Posted at 8:39 AM, Jan 11, 2017
and last updated 2017-01-11 08:39:44-05

It's hard to imagine getting chemotherapy or radiation without really needing it. But a new study says that may be more common than we think. It found a third of breast cancer patients are treated unnecessarily.

Myra Robinson didn't know what to think when doctors told her she had DCIS.

"Complete devastation," she says she recalls feeling.

It has some but not all the characteristics of cancer, and  it's non-life threatening. Still doctors consider it to be the earliest stage of breast cancer and many begin treating it as they would early invasive cancers.

"I could get a lumpectomy, she says. "They were going to do an MRI to make sure there weren't any more places impacted."

Now, a study is raising concerns about how women are treated after breast cancer screenings. It found one in three women with breast cancer detected by a mammogram is treated unnecessarily, because tests found tumors that are so slow-growing that they are essentially harmless.

Researchers in Denmark looked at breast cancer patients over 30 years and found breast tumors detected in screenings are over diagnosed 14.7 percent to 38.6 percent of the time.

However, another study from Denmark estimates over diagnosis rates at only about 2.3 percent.

Still, some organizations believe treatment like radiation can damage the heart or even cause new cancers. 

Robinson decided to get a mastectomy, but says it's a personal decision made harder because there's so much information and potential confusion out there.
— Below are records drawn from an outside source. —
(** * A shallow embedding of the hyperliquid matching engine core

    The development follows the C++ sources under [include/hyperliquid]:
    [types.h], [command.h], [order.h], [flat_map.h], [mempool.h],
    [price_levels_array.h], [order_book.h] and [spsc_queue.h].

    Modelling conventions.
    - [Tick], [Quantity] (both [int64_t]) and the identifiers are integers
      of [Z].  Signed overflow is undefined behaviour in C++: sums and
      differences of quantities are computed in [Z], which is the arithmetic
      of the code as long as they stay within [int64_t].  Where an overflow
      would change what a theorem concludes (a level total, the liquidity
      the fill-or-kill precheck adds up), the range is a hypothesis of the
      theorem.  The unsigned hash arithmetic of [flat_map.h] wraps and the
      wrap-around is written out.
    - An intrusive doubly linked FIFO ([LevelFIFO]) is the list of its nodes
      from head to tail; a node pointer is a handle of the node pool.  The
      lists record the links of the nodes queued in a level.  A pointer to a
      node that is not queued in the level it is used with has links that
      the lists do not record: there the model stops ([BadHandle]) while the
      source goes on.  An index entry that outlives its node leads there
      (the erase defect of the order index can leave one behind);
      [lookups_live] names the runs that are free of it, and the theorems
      about what every run from a fresh engine preserves take it as a
      hypothesis.  The last section has the links themselves ([Links]) and
      proves the lists against them.
    - The model is of a build that keeps [assert] (no [NDEBUG]): a failed
      assertion stops the operation ([AssertionFailure]).
    - The two callbacks append to one event log, in invocation order.
    - [TimestampUtil::now_ns] reads a clock that is a parameter [now] of the
      operations; the n-th reading of a run is [now n].
    - An operation either finishes ([Done]) or stops early ([Crash]): a failed
      [assert], an access through a handle that does not denote a node of the
      addressed level, or a loop that does not come to an end. *)

From Stdlib Require Import ZArith Lia Bool List.
From stdpp Require Import base numbers list option.
Import ListNotations.
Local Open Scope Z_scope.
(** X15: the snapshot of a match.  When the availabilities hold the
    team's members for its current match, [_record_team_ratings]
    leaves in the history, under (stage, match number), a snapshot
    that holds the current rating of every member and whatever an
    earlier record of the same match had put there for any other
    name, whether it returns or raises; the snapshots of the other
    matches are as before.  When it returns, the snapshot holds the
    returned rating under the team's name, and that rating is the
    summary of the roster stored as the team's best roster, which has
    a member of uncertainty other than 0.  When it raises, the
    exception is the ValueError of the rating constructor (a queued
    roster or the selected roster has no member of uncertainty other
    than 0) and the snapshot holds no new entry for the team.  The
    predictor is one whose environment can create the prior rating
    (sigma other than 0). *)
Theorem snapshot_records_members (self : t) (team stg : string)
    (per_team : gmap string (list string)) (members : list string) :
  creates_prior self →
  stage (base self) = Some stg →
  availabilities (base self) !! (stg, match_number team self) = Some per_team →
  per_team !! team = Some members →
  let key := (stg, match_number team self) in
  let before := default ∅ (od_get key (ratings_history self)) in
  let out := _record_team_ratings team self in
  ∃ snapshot,
    od_get key (ratings_history out.2) = Some snapshot ∧
    (∀ name, name ∈ members → name ≠ team →
       snapshot !! name = Some (rating_of self name)) ∧
    (∀ name, name ∉ members → name ≠ team →
       snapshot !! name = before !! name) ∧
    (∀ other, other ≠ key →
       od_get other (ratings_history out.2)
       = od_get other (ratings_history self)) ∧
    match out.1 with
    | Ok rating =>
        snapshot !! team = Some rating ∧
        ∃ best,
          best_rosters out.2 !! team = Some best ∧
          rating = summary self best ∧ ¬ zero_sigma self best
    | Raise e =>
        e = ValueError ∧
        snapshot !! team
        = if decide (team ∈ members) then Some (rating_of self team)
          else before !! team
    end.
Proof.
  intros _ es ea em key before out. subst out. unfold _record_team_ratings.
  rewrite es, ea, em. fold key. rewrite update_best_roster_history.
  pose proof (update_best_roster_state team members self) as state.
  destruct (_update_best_roster team members self) as [[best|e] self1] eqn:sel;
    cbn [fst snd].
  - subst self1.
    change (_roster_rating (set_ratings_history ?f (set_best_rosters ?g self))
              best) with (_roster_rating self best).
    destruct (_roster_rating self best) as [rating|e] eqn:rate; cbn [fst snd].
    + destruct (roster_rating_returns self best rating rate) as [-> some].
      eexists. cbn.
      split; [rewrite od_get_set; by rewrite decide_True |].
      split; [| split; [| split]].
      * intros name i ne. rewrite lookup_insert_ne by done.
        rewrite record_members_lookup. by rewrite decide_True.
      * intros name ni ne. rewrite lookup_insert_ne by done.
        rewrite record_members_lookup. by rewrite decide_False.
      * intros other ne. rewrite !od_get_set. by rewrite !decide_False.
      * split; [apply lookup_insert_eq |]. exists best.
        split; [apply lookup_insert_eq | done].
    + apply roster_rating_raises in rate as [-> zero].
      eexists. cbn.
      split; [rewrite od_get_set; by rewrite decide_True |].
      split; [| split; [| split]].
      * intros name i ne. rewrite record_members_lookup. by rewrite decide_True.
      * intros name ni ne. rewrite record_members_lookup. by rewrite decide_False.
      * intros other ne. rewrite od_get_set. by rewrite decide_False.
      * split; [done |]. apply record_members_lookup.
  - apply update_best_roster_raises in sel as (-> & -> & zero).
    eexists. cbn.
    split; [rewrite od_get_set; by rewrite decide_True |].
    split; [| split; [| split]].
    + intros name i ne. rewrite record_members_lookup. by rewrite decide_True.
    + intros name ni ne. rewrite record_members_lookup. by rewrite decide_False.
    + intros other ne. rewrite od_get_set. by rewrite decide_False.
    + split; [done |]. apply record_members_lookup.
Qed.

(** X16: storing the new player ratings.  After the loop that
    assigns the ratings of a game to a roster, a player outside the
    first [len(ratings)] names of the roster has the rating it had;
    and if the roster names each player once, the player at position
    i has the i-th new rating.  Nothing but the rating jar changes. *)
Theorem store_player_ratings_lookup (self : t) (roster : Roster)
    (new_ratings : list Rating) :
  let self' := store_player_ratings roster new_ratings self in
  (∀ name, name ∉ take (length new_ratings) roster →
     rating_of self' name = rating_of self name) ∧
  (NoDup roster → ∀ i name rating,
     roster !! i = Some name → new_ratings !! i = Some rating →
     rating_of self' name = rating) ∧
  base self' = base self ∧ best_rosters self' = best_rosters self ∧
  ratings_history self' = ratings_history self.
Proof.
  intros self'. subst self'. unfold store_player_ratings, rating_of. cbn.
  split; [| split; [| done]].
  - intros name ni. rewrite <- zip_names in ni.
    destruct (store_pairs_lookup (zip roster new_ratings) (ratings self) name)
      as [out _].
    by rewrite out.
  - intros nodup i name rating en er.
    destruct (store_pairs_lookup (zip roster new_ratings) (ratings self) name)
      as [_ inside].
    rewrite (inside) with (rating := rating); [done | |].
    + rewrite zip_names. eapply sublist_NoDup; [done | apply sublist_take].
    + apply (list_elem_of_lookup_2 _ i). by apply lookup_zip_Some.
Qed.
(** [pd.concat(frames, ignore_index=True)] for a non-empty list of
    frames: the labels in order of first appearance, then the rows of
    every frame in order, laid out for those labels. *)
Definition concat (frames : list DataFrame) : DataFrame :=
  let cols := unique (mjoin (columns <$> frames)) in
  mkDataFrame cols (frames ≫= λ f, reindex_row (columns f) cols <$> data f).

End pd.

(** ** The program: [sitetracker_file_exporter.py] *)

Import py pd.

(** [extract_docids(dataframe, docid_col)].  When the label is repeated
    [dataframe[docid_col]] is a DataFrame, [dropna] and [astype] go
    through, and [docids.str] raises [AttributeError]. *)
Definition extract_docids (dataframe : DataFrame) (docid_col : string)
  : result (gset string) :=
  column ← getitem dataframe docid_col;
  if repeated docid_col (columns dataframe) then Raise AttributeError
  else
    let docids := astype_str (dropna column) in
    let docids := nonempty_strs docids in
    Ok (list_to_set (unique docids)).

(** The f-string of [add_file_urls]. *)
Definition file_url (instance_url : string) (content_id : cell) : string :=
  instance_url +:+ "/lightning/r/ContentDocument/" +:+ to_str content_id +:+ "/view".

(** [add_file_urls(dataframe, instance_url)] *)
Definition add_file_urls (dataframe : DataFrame) (instance_url : string)
  : result DataFrame :=
  ids ← getitem dataframe "ContentDocumentId";
  Ok (setitem dataframe "FileUrl" ((λ c, Str (file_url instance_url c)) <$> ids)).

(** The f-string of the attachment URL. *)
Definition attachment_url (instance_url : string) (attachment_id : cell)
  : string :=
  instance_url +:+ "/lightning/r/sitetracker__Attachment__c/"
    +:+ to_str attachment_id +:+ "/view".

(** [merge_site_tracker_and_files(site_tracker_df, files_df, docid_col,
    instance_url)].  When the merged table has the label [Id] more than
    once, [merged["Id"]] is a DataFrame: [apply] hands the lambda a
    whole column, whose truth value is a [ValueError]; on a table
    without rows [apply] returns the DataFrame, and assigning it to one
    column is a [ValueError] as well. *)
Definition merge_site_tracker_and_files (site_tracker_df files_df : DataFrame)
    (docid_col instance_url : string) : result DataFrame :=
  merged ← merge_left site_tracker_df files_df docid_col "ContentDocumentId"
             "" "_File";
  if has_column merged "Id" then
    if repeated "Id" (columns merged) then Raise ValueError
    else
      ids ← getitem merged "Id";
      Ok (setitem merged "SiteTrackerAttachmentUrl"
            ((λ attachment_id,
               if notna attachment_id
               then Str (attachment_url instance_url attachment_id)
               else NA) <$> ids))
  else Ok merged.

(** [main], lines 450 to 453: the metadata rows whose identifier is in
    [docid_set], then one row per identifier. *)
Definition matched_files (content_versions : DataFrame)
    (docid_set : gset string) : result DataFrame :=
  ids ← getitem content_versions "ContentDocumentId";
  let matched := getitem_mask content_versions (isin ids docid_set) in
  drop_duplicates matched "ContentDocumentId".

Section Main.

(** [pd.to_numeric(x, errors="coerce")] on one value, and the division
    by [1024 * 1024] rounded to two places: floating point, left to the
    environment. *)
Variable to_numeric : cell → cell.
Variable megabytes : cell → cell.

(** [main], lines 446 to 448: the identifier column coerced to [str],
    and the two size columns. [content_versions.get("ContentSize")] is
    [None] when there is no such column, and [to_numeric] makes a missing
    value of it. *)
Definition add_size_columns (content_versions : DataFrame) : result DataFrame :=
  ids ← getitem content_versions "ContentDocumentId";
  let content_versions :=
    setitem content_versions "ContentDocumentId" (Str <$> astype_str ids) in
  let sizes :=
    match getitem content_versions "ContentSize" with
    | Ok sizes => to_numeric <$> sizes
    | Raise _ => replicate (len content_versions) NaN
    end in
  let content_versions := setitem content_versions "ContentSizeBytes" sizes in
  bytes ← getitem content_versions "ContentSizeBytes";
  Ok (setitem content_versions "ContentSizeMB" (megabytes <$> bytes)).

(** [main] from the two loaded tables to the two written ones: the
    files-only report and the merged report. *)
Definition reconcile (site_tracker_df content_versions : DataFrame)
    (docid_col instance_url : string) : result (DataFrame * DataFrame) :=
  docid_set ← extract_docids site_tracker_df docid_col;
  if decide (docid_set = ∅) then
    Raise (SystemExit (ExitObj "No ContentDocumentIds found in the SiteTracker CSV."))
  else if empty content_versions then
    Raise (SystemExit (ExitObj
      "No ContentVersion rows returned. (Permissions? Query All Files?)"))
  else
    content_versions ← add_size_columns content_versions;
    matched ← matched_files content_versions docid_set;
    matched ← add_file_urls matched instance_url;
    merged ← merge_site_tracker_and_files site_tracker_df matched docid_col
               instance_url;
    Ok (matched, merged).
(** C8.  For every resource, [getAll(expand, query)] with a non-empty list of
    names and a string query sends a [get] request whose path carries the
    query string [expand=], the names each percent-encoded and joined with
    commas, then [&query=] and the query as it was given.  For the names
    [owner] and [certificate] and the query [foo=bar] the query string is
    [expand=owner,certificate&query=foo=bar], which decodes to the same
    parameters as [expand=owner%2Ccertificate&query=foo%3Dbar]. *)
Theorem getAll_query_string (base : string)
    (getAll : S -> JsVal -> JsVal -> Result Call)
    (s : S) (items : list string) (query : string) :
  In (base, getAll) getAll_clients ->
  items <> [] ->
  (exists call settings,
      getAll s (JArr (map JStr items)) (JStr query) = Ok call
      /\ sent call = Some settings
      /\ type settings = "get"%string
      /\ url settings
         = "/api/" +:+ base +:+ "?expand=" +:+ join "," (map encodeURIComponent items)
           +:+ "&query=" +:+ query)
  /\ join "," (map encodeURIComponent ["owner"; "certificate"]%string)
     = "owner,certificate"%string
  /\ query_equivalent "expand=owner,certificate&query=foo=bar"
                      "expand=owner%2Ccertificate&query=foo%3Dbar".
Proof.
  intros Hin Hitems. split; [|split; vm_compute; reflexivity].
  rewrite (getAll_clients_unfold _ _ Hin). unfold getAllObjects.
  assert (Hlen : negb (Z.of_nat (length (map JStr items)) =? 0) = true).
  { destruct items; [contradiction|]. reflexivity. }
  simpl. rewrite Hlen. simpl. rewrite makeExpansionString_strings.
  match goal with
  | |- context [fetch s "get" ?p JUndefined JUndefined] =>
      destruct (fetch_settings_default s "get" p JUndefined) as (a & _ & Hs)
  end.
  apply sent_fetch in Hs.
  eexists _, _. split; [reflexivity|]. split; [exact Hs|]. simpl.
  split; reflexivity.
Qed.

End GetAll.

(** The example of the specification:
    [getAll(['owner', 'certificate'], 'foo=bar')] on the users. *)
Lemma getAll_query_string_witness :
  exists call settings,
    Api.Users.getAll (backend := silent_backend) ([] : TokenStack)
      (JArr [JStr "owner"; JStr "certificate"]) (JStr "foo=bar") = Ok call
    /\ sent call = Some settings
    /\ type settings = "get"%string
    /\ url settings = "/api/users?expand=owner,certificate&query=foo=bar"%string.
Proof.
  refine (proj1 (getAll_query_string (backend := silent_backend)
                   "users" Api.Users.getAll ([] : TokenStack)
                   ["owner"; "certificate"]%string "foo=bar"
                   (or_introl eq_refl) _)).
  discriminate.
Defined.

(** ** Errors (lines 83-92) *)


(** The outcome of the [error] callback on every response whose body and
    whose [error] field are not [null]. *)
Lemma error_rejects (xhr : JqXHR) (textStatus : string) (error_thrown : JsVal) :
  responseJSON xhr <> JNull ->
  js_get (responseJSON xhr) "error" <> Ok JNull ->
  error xhr textStatus error_thrown
  = Rejected
      match error_envelope (responseJSON xhr) with
      | Some (m, c) =>
          ApiError (to_string m) (responseText xhr) (if truthy c then c else JNum 500)
      | None =>
          ApiError (match error_thrown with
                    | JUndefined => EmptyString
                    | _ => to_string error_thrown
                    end) (responseText xhr) (JNum 400)
      end.
Proof.
  intros Hbody Herror. unfold error, error_message_code.
  destruct (responseJSON xhr) as [| | | | | |items|props| |]; try reflexivity;
    try contradiction.
  simpl in *.
  destruct (lookup_prop "error" props) as [e|]; [|reflexivity]. simpl in *.
  destruct e as [| | | | | |eitems|eprops| |]; try reflexivity; try contradiction.
  simpl.
  destruct (lookup_prop "message" eprops) as [m|]; [|reflexivity]. simpl.
  destruct m; reflexivity.
Qed.
Lemma match_here_sound r p m : match_here r p = Some m → lang r m.
Proof.
  unfold match_here. destruct (matches r p) as [|q qs] eqn:Hm; [done|].
  intros [= <-].
  destruct (matches_sound r p q) as (c & Hc & HL); [rewrite Hm; left|].
  rewrite Hc, string_length_app.
  replace (String.length c + String.length (rest q) - String.length (rest q))
    with (String.length c) by lia.
  by rewrite substring_prefix.
Qed.

Lemma search_sound r s m : search r s = Some m → lang r m.
Proof.
  unfold search. generalize (@None ascii). revert m.
  induction s as [|c s IH]; intros m before; simpl.
  - destruct (match_here r _) as [m'|] eqn:Hm; [|done].
    intros [= <-]. by eapply match_here_sound.
  - destruct (match_here r _) as [m'|] eqn:Hm.
    + intros [= <-]. by eapply match_here_sound.
    + apply IH.
Qed.

End RegexFacts.

(** ** No stored value holds a double "o" *)

Section DoubleO.

Lemma double_o_cons a t : double_o t = true → double_o (String a t) = true.
Proof. destruct t as [|b t]; [done|]. intros H. cbn [double_o] in *. rewrite H. apply orb_true_r. Qed.

Lemma blood_double_o s : contains "blood" (lower s) = true → double_o s = true.
Proof.
  induction s as [|c s IH]; [done|].
  cbn [lower contains]. rewrite orb_true_iff. intros [H|H].
  - destruct s as [|c1 [|c2 [|c3 [|c4 s]]]]; cbn in H;
      rewrite ?andb_false_r in H; try discriminate H.
    rewrite !andb_true_iff, !bool_decide_eq_true in H.
    destruct H as (_ & _ & H2 & H3 & _).
    do 2 apply double_o_cons. cbn [double_o]. unfold is_o.
    rewrite <- H2, <- H3. reflexivity.
  - apply double_o_cons. by apply IH.
Qed.

Lemma starts_o_app a b :
  starts_o (a +:+ b) = match a with EmptyString => starts_o b | String _ _ => starts_o a end.
Proof. by destruct a. Qed.
(** * Fusion fsync and the Fusion HTTP filesystem: a shallow embedding

  The development follows the two Python modules [fusion/fs_sync.py] and
  [fusion/fusion_filesystem.py].  Library objects the modules use
  (hashlib, base64, file objects, pandas frames, asyncio) are modelled by
  their documented behaviour; collaborators defined in other modules of the
  package ([validate_file_names], [path_to_url], [upload_files], the HTTP
  session) are section variables. *)

From Stdlib Require Import ZArith List Lia Bool.
From Stdlib.Strings Require Import String Ascii Byte.
From Equations Require Import Equations.
From stdpp Require Import base option list gmap strings pretty sorting.

Import ListNotations.
Local Open Scope Z_scope.

(** ** hashlib.md5 (RFC 1321) over byte lists *)

Module Hashlib.

Definition mask32 : Z := 4294967295.

Definition add32 (x y : Z) : Z := Z.land (x + y) mask32.

Definition not32 (x : Z) : Z := Z.lxor x mask32.

Definition rotl32 (x : Z) (c : Z) : Z :=
  Z.land (Z.lor (Z.shiftl x c) (Z.shiftr x (32 - c))) mask32.

Definition K : list Z :=
  [ 3614090360; 3905402710; 606105819; 3250441966;
    4118548399; 1200080426; 2821735955; 4249261313;
    1770035416; 2336552879; 4294925233; 2304563134;
    1804603682; 4254626195; 2792965006; 1236535329;
    4129170786; 3225465664; 643717713; 3921069994;
    3593408605; 38016083; 3634488961; 3889429448;
    568446438; 3275163606; 4107603335; 1163531501;
    2850285829; 4243563512; 1735328473; 2368359562;
    4294588738; 2272392833; 1839030562; 4259657740;
    2763975236; 1272893353; 4139469664; 3200236656;
    681279174; 3936430074; 3572445317; 76029189;
    3654602809; 3873151461; 530742520; 3299628645;
    4096336452; 1126891415; 2878612391; 4237533241;
    1700485571; 2399980690; 4293915773; 2240044497;
    1873313359; 4264355552; 2734768916; 1309151649;
    4149444226; 3174756917; 718787259; 3951481745 ].

Definition shift_amounts : list Z :=
  [ 7; 12; 17; 22; 7; 12; 17; 22; 7; 12; 17; 22; 7; 12; 17; 22;
    5; 9; 14; 20; 5; 9; 14; 20; 5; 9; 14; 20; 5; 9; 14; 20;
    4; 11; 16; 23; 4; 11; 16; 23; 4; 11; 16; 23; 4; 11; 16; 23;
    6; 10; 15; 21; 6; 10; 15; 21; 6; 10; 15; 21; 6; 10; 15; 21 ].

Definition byteZ (b : byte) : Z := Z.of_N (Byte.to_N b).

Definition Zbyte (z : Z) : byte :=
  match Byte.of_N (Z.to_N (Z.land z 255)) with
  | Some b => b
  | None => x00
  end.

(** Little-endian encoding of the low [n] bytes of [z]. *)
Fixpoint le_bytes (n : nat) (z : Z) : list byte :=
  match n with
  | O => []
  | S n' => Zbyte z :: le_bytes n' (Z.shiftr z 8)
  end.

Fixpoint le_word (bs : list byte) : Z :=
  match bs with
  | [] => 0
  | b :: bs' => byteZ b + 256 * le_word bs'
  end.

(** Message padding: a single 1 bit, zeros up to 56 mod 64, then the
    bit length as a 64-bit little-endian integer. *)
Definition pad (msg : list byte) : list byte :=
  let len := Z.of_nat (length msg) in
  let zeros := Z.to_nat ((55 - len) mod 64) in
  msg ++ x80 :: repeat x00 zeros ++ le_bytes 8 (Z.land (8 * len) 18446744073709551615).

Fixpoint words (n : nat) (block : list byte) : list Z :=
  match n with
  | O => []
  | S n' => le_word (firstn 4 block) :: words n' (skipn 4 block)
  end.

Record state := State { sA : Z; sB : Z; sC : Z; sD : Z }.

Definition init : state :=
  State 1732584193 4023233417 2562383102 271733878.

Definition round (M : list Z) (st : state) (i : nat) : state :=
  let '(State a b c d) := st in
  let iz := Z.of_nat i in
  let '(f, g) :=
    if iz <? 16 then (Z.lor (Z.land b c) (Z.land (not32 b) d), iz)
    else if iz <? 32 then (Z.lor (Z.land d b) (Z.land (not32 d) c), (5 * iz + 1) mod 16)
    else if iz <? 48 then (Z.lxor (Z.lxor b c) d, (3 * iz + 5) mod 16)
    else (Z.lxor c (Z.lor b (not32 d)), (7 * iz) mod 16) in
  let f' := add32 (add32 (add32 f a) (nth i K 0)) (nth (Z.to_nat g) M 0) in
  State d (add32 b (rotl32 f' (nth i shift_amounts 0))) b c.

Definition compress (st : state) (block : list byte) : state :=
  let M := words 16 block in
  let st' := fold_left (round M) (seq 0 64) st in
  State (add32 (sA st) (sA st')) (add32 (sB st) (sB st'))
        (add32 (sC st) (sC st')) (add32 (sD st) (sD st')).

Fixpoint blocks (n : nat) (bs : list byte) (st : state) : state :=
  match n with
  | O => st
  | S n' => blocks n' (skipn 64 bs) (compress st (firstn 64 bs))
  end.

(** [md5 data] is [hashlib.md5(data).digest()]. *)
Definition md5 (msg : list byte) : list byte :=
  let p := pad msg in
  let st := blocks (length p / 64)%nat p init in
  le_bytes 4 (sA st) ++ le_bytes 4 (sB st) ++ le_bytes 4 (sC st) ++ le_bytes 4 (sD st).

(** A hash object is the data fed so far: [update] is documented as
    equivalent to one call on the concatenation of all the arguments. *)
Definition hash_obj : Type := list byte.

Definition new : hash_obj := [].

Definition update (h : hash_obj) (data : list byte) : hash_obj := h ++ data.

Definition digest (h : hash_obj) : list byte := md5 h.

Definition hexdigit (z : Z) : ascii :=
  ascii_of_nat (Z.to_nat (if z <? 10 then 48 + z else 87 + z)).

Fixpoint hexdigest_of (bs : list byte) : string :=
  match bs with
  | [] => EmptyString
  | b :: bs' =>
      String (hexdigit (byteZ b / 16)) (String (hexdigit (byteZ b mod 16)) (hexdigest_of bs'))
  end.

End Hashlib.

(** ** base64.b64encode *)

Module Base64.

Definition alphabet : string :=
  "ABCDEFGHIJKLMNOPQRSTUVWXYZabcdefghijklmnopqrstuvwxyz0123456789+/".

Definition sextet (z : Z) : ascii :=
  match String.get (Z.to_nat (Z.land z 63)) alphabet with
  | Some c => c
  | None => "="%char
  end.

Fixpoint b64encode (bs : list byte) : string :=
  match bs with
  | [] => EmptyString
  | [a] =>
      let n := Hashlib.byteZ a * 65536 in
      String (sextet (Z.shiftr n 18)) (String (sextet (Z.shiftr n 12)) "==")
  | [a; b] =>
      let n := Hashlib.byteZ a * 65536 + Hashlib.byteZ b * 256 in
      String (sextet (Z.shiftr n 18)) (String (sextet (Z.shiftr n 12))
        (String (sextet (Z.shiftr n 6)) "="))
  | a :: b :: c :: rest =>
      let n := Hashlib.byteZ a * 65536 + Hashlib.byteZ b * 256 + Hashlib.byteZ c in
      String (sextet (Z.shiftr n 18)) (String (sextet (Z.shiftr n 12))
        (String (sextet (Z.shiftr n 6)) (String (sextet n) (b64encode rest))))
  end.

End Base64.

Definition bytes_of (s : string) : list byte := list_byte_of_string s.

(** ** Python values, exceptions and strings *)

Module Py.

Inductive exn_class :=
| AssertionError | ValueError | TypeError | KeyError | IndexError
| FileNotFoundError | OSError | EOFError | ClientResponseError
| KeyboardInterrupt | SystemExit | CancelledError.

#[global] Instance exn_class_eq_dec : EqDecision exn_class.
Proof. solve_decision. Defined.

(** An exception object: its class and [str(ex)]. *)
Record exn := Exn { exn_class_of : exn_class; str : string }.

(** [KeyboardInterrupt], [SystemExit] and [asyncio.CancelledError] derive
    from [BaseException] only, so an [except Exception] clause lets them
    through. *)
Definition is_Exception (e : exn) : bool :=
  match exn_class_of e with
  | KeyboardInterrupt | SystemExit | CancelledError => false
  | _ => true
  end.

(** State and exceptions: a statement runs in a state and either raises or
    returns, keeping the effects it had until then. *)
Definition M (St A : Type) : Type := St → (exn + A) * St.

Definition ret {St A} (a : A) : M St A := λ s, (inr a, s).

Definition bind {St A B} (c : M St A) (k : A → M St B) : M St B :=
  λ s, match c s with
       | (inl e, s') => (inl e, s')
       | (inr a, s') => k a s'
       end.

Definition raise {St A} (e : exn) : M St A := λ s, (inl e, s).

Definition gets {St A} (f : St → A) : M St A := λ s, (inr (f s), s).

Definition modify {St} (f : St → St) : M St unit := λ s, (inr tt, f s).

Definition lift {St A} (r : exn + A) : M St A :=
  match r with
  | inl e => raise e
  | inr a => ret a
  end.

(** [try: body except Exception as ex: handler(ex)]. *)
Definition try_except {St A} (body : M St A) (handler : exn → M St A) : M St A :=
  λ s, match body s with
       | (inl e, s') => if is_Exception e then handler e s' else (inl e, s')
       | r => r
       end.

(** [assert cond, msg]. *)
Definition assert {St} (cond : bool) (msg : string) : M St unit :=
  if cond then ret tt else raise (Exn AssertionError msg).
"I chose it because of what was right for me at the time and I'm glad I did it," Robinson says. "But definitely understand that there's women out there that do nothing and just let it sit there and that's fine. I didn't feel that way."

She says listen to the research but get a second maybe even third opinion. And always be your own advocate.

Although mammograms don't find all tumors the Department of Health and Human Services says they reduce the risk of dying from breast cancer by up to 31 percent for women ages 40 to 69.